Material integrity. Most systems are made of fiberglass and mastic insulation material, which tends to last a few years before any problems begin to arise, or become significant. The most common problems are low spots in the surface that cause rainwater to form ponds, and UV damage to the mastic material from sun exposure. Animals also cause wear and tear on the equipment by digging out, and taking advantage of holes and cracks in the system. They leave behind corrosive droppings that, along with mold and insects, can also pose a threat to the integrity of your system.

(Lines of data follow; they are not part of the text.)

(** * GHArchive parallel downloader: a shallow embedding of
      [download_archive.py] and the properties of its core.

    The embedding follows the Python source function by function:
    [DownloadStats] (the rolling tracker), [generate_urls],
    [download_file] and [download_archives].  Everything the program asks
    of the outside world (the clock, the HTTP server, the disk refusing an
    operation, the order in which the pool completes its tasks) is an
    explicit argument, so that every definition can be evaluated. *)

From Equations Require Import Equations.
From Stdlib Require Import ZArith QArith Lia List Ascii String.
From stdpp Require Import gmap strings list pretty.

#[local] Set Warnings "-clear-no-such-hyp".

Local Open Scope string_scope.
Local Open Scope list_scope.
Local Open Scope Z_scope.

(** ** Exceptions

    [download_file] distinguishes two classes in its handlers:
    [requests.exceptions.RequestException] (connection errors, timeouts,
    the [HTTPError] of [raise_for_status], errors while the body streams)
    and every other [Exception].  The string is [str(e)]. *)

Inductive exn : Type :=
  | RequestException (msg : string)
  | OtherException (msg : string).

(** ** Naive [datetime] values

    A naive [datetime] has no time zone, no daylight saving and no leap
    second: its comparison and its arithmetic with [timedelta] are those of
    the number of microseconds elapsed since [datetime.min], which is
    0001-01-01T00:00:00.  A [datetime] is modelled by that number; the
    calendar fields are read back from it with the proleptic Gregorian
    rules of the [datetime] module. *)

Module Datetime.

Definition datetime : Type := Z.

Definition us_per_second : Z := 1000000.
Definition us_per_minute : Z := 60 * us_per_second.
Definition us_per_hour : Z := 60 * us_per_minute.
Definition us_per_day : Z := 24 * us_per_hour.

Definition is_leap (y : Z) : bool :=
  (y mod 4 =? 0) && (negb (y mod 100 =? 0) || (y mod 400 =? 0)).

Definition days_before_year (y : Z) : Z :=
  let p := y - 1 in p * 365 + p / 4 - p / 100 + p / 400.

Definition days_in_month (y m : Z) : Z :=
  if m =? 2 then (if is_leap y then 29 else 28)
  else if (m =? 4) || (m =? 6) || (m =? 9) || (m =? 11) then 30
  else 31.

Fixpoint days_before_month_from (y : Z) (months : list Z) : Z :=
  match months with
  | [] => 0
  | m :: rest => days_in_month y m + days_before_month_from y rest
  end.

Definition days_before_month (y m : Z) : Z :=
  days_before_month_from y (map Z.of_nat (seq 1 (Z.to_nat (m - 1)))).

(** [date.toordinal]: 0001-01-01 is day 1. *)
Definition ymd2ord (y m d : Z) : Z :=
  days_before_year y + days_before_month y m + d.

(** [datetime(y, m, d, hh, mm, ss, us)]. *)
Definition make (y m d hh mm ss us : Z) : datetime :=
  (ymd2ord y m d - 1) * us_per_day
  + hh * us_per_hour + mm * us_per_minute + ss * us_per_second + us.

(** [datetime.max] is 9999-12-31T23:59:59.999999. *)
Definition max_value : datetime := make 9999 12 31 23 59 59 999999.
(** An attribute assignment on [tmp_scene]. *)
Definition upd_scene (f : Scene -> Scene) : M Frame unit :=
  fr <- get ;;
  match tmp_scene fr with
  | Some s => modify (set_tmp_scene (Some (f s)))
  | None => raise AttributeError
  end.

Definition the_scene : M Frame Scene :=
  fr <- get ;;
  match tmp_scene fr with
  | Some s => ret s
  | None => raise AttributeError
  end.

(** [bpy.data.scenes.new('##gltf-export:tmp-scene##')] *)
Definition scenes_new : M Frame unit :=
  modify (fun fr =>
    let id := S (list_max (scenes (world fr))) in
    mkFrame (Some (set_scene_id id (new_scene host)))
            (orig_colorspaces fr) (loc_size fr)
            (set_scenes (world fr) (id :: scenes (world fr)))).

(** [bpy.data.scenes.remove(tmp_scene, do_unlink=True)] *)
Definition scenes_remove (s : Scene) : M Frame unit :=
  modify (fun fr =>
    set_world (set_scenes (world fr)
                 (filter (fun id => negb (id =? scene_id s)) (scenes (world fr))))
              fr).

(** [node_tree.nodes.new(...)]: the new node, by its position. *)
Definition nodes_new (n : Node) : M Frame nat :=
  s <- the_scene ;;
  upd_scene (fun s => set_node_tree (nodes s ++ [n]) (links s) s) ;;
  ret (length (nodes s)).

(** [node_tree.links.new(input, output)] *)
Definition links_new (input output : nat * Socket) : M Frame unit :=
  upd_scene (fun s =>
    set_node_tree (nodes s)
      (links s ++ [mkLink (fst input) (snd input) (fst output) (snd output)]) s).

Definition upd_node (k : nat) (f : Node -> Node) : M Frame unit :=
  upd_scene (fun s => set_node_tree (list_modify (nodes s) k f) (links s) s).

(** [bpy.ops.render.render(scene=tmp_scene.name, write_still=True)] *)
Definition render_render : M Frame unit :=
  s <- the_scene ;;
  modify (fun fr => set_world (log_render (world fr) s) fr) ;;
  fr <- get ;;
  match render_engine host (images (world fr)) s with
  | Some b =>
      modify (fun fr =>
        set_world (set_fs (world fr) (fs_write (fs (world fr)) (filepath s) b)) fr)
  | None => raise RuntimeError
  end.

Definition render_tmp_scene (width height : nat) (mt : option string)
    (colorspace : string) (has_alpha : bool) : M Frame bytes :=
  upd_scene (set_resolution width height 100) ;;
  (if truthy mt
   then upd_scene (set_render_file_format (resolve_format mt))
   else ret tt) ;;
  upd_scene (set_display_device colorspace) ;;
  upd_scene (set_color_mode (if has_alpha then "RGBA" else "RGB")) ;;
  upd_scene (set_dither_intensity 0%Q) ;;
  upd_scene (fun s =>
    set_use_stamp (map (fun a => (fst a, false)) (use_stamp s)) s) ;;
  fr <- get ;;
  let tmpdirname := mkdtemp host (fs (world fr)) in
  try_finally
    (let tmpfilename := (tmpdirname ++ "/img")%string in
     upd_scene (set_filepath tmpfilename) ;;
     upd_scene (set_use_file_extension false) ;;
     render_render ;;
     fr <- get ;;
     lift (read_file (fs (world fr)) tmpfilename))
    (modify (fun fr =>
       set_world (set_fs (world fr) (fs_rmtree (fs (world fr)) tmpdirname)) fr)).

Water penetration. Water also poses a threat to your system’s integrity, not only by collecting at the top, but also because it affects the insulating ability of the fiberglass material in your system. When water gets through a crack in the system, the fiberglass immediately looses its ability to retain heat, preventing your system from properly heating and circulating air in the building.
Air exfiltration. An issue that can cause your system to run less efficiently is air exfiltration. Exfiltration occurs when the pressure inside the air-duct system causes air to leak out of the system via cracks, holes, and other openings. This reduces air circulation throughout the building and also causes the system to work harder and run longer.
Air contamination. Water in your HVAC ducts promotes the growth of mold and mildew. Air flowing through your system will then carry these particles throughout the building, and potentially cause hazards to human health and safety, especially in buildings like hospitals.
Poor insulation. Insulation that is torn, or wet can also affect the efficiency of your system. It can allow cool, or warm air to escape at a much faster rate, making the system work harder and longer and consuming more energy in the process.
It is important that all of these issues be addressed upon instillation of a new system, as well as during regular maintenance in order to keep your system running effectively and efficiently.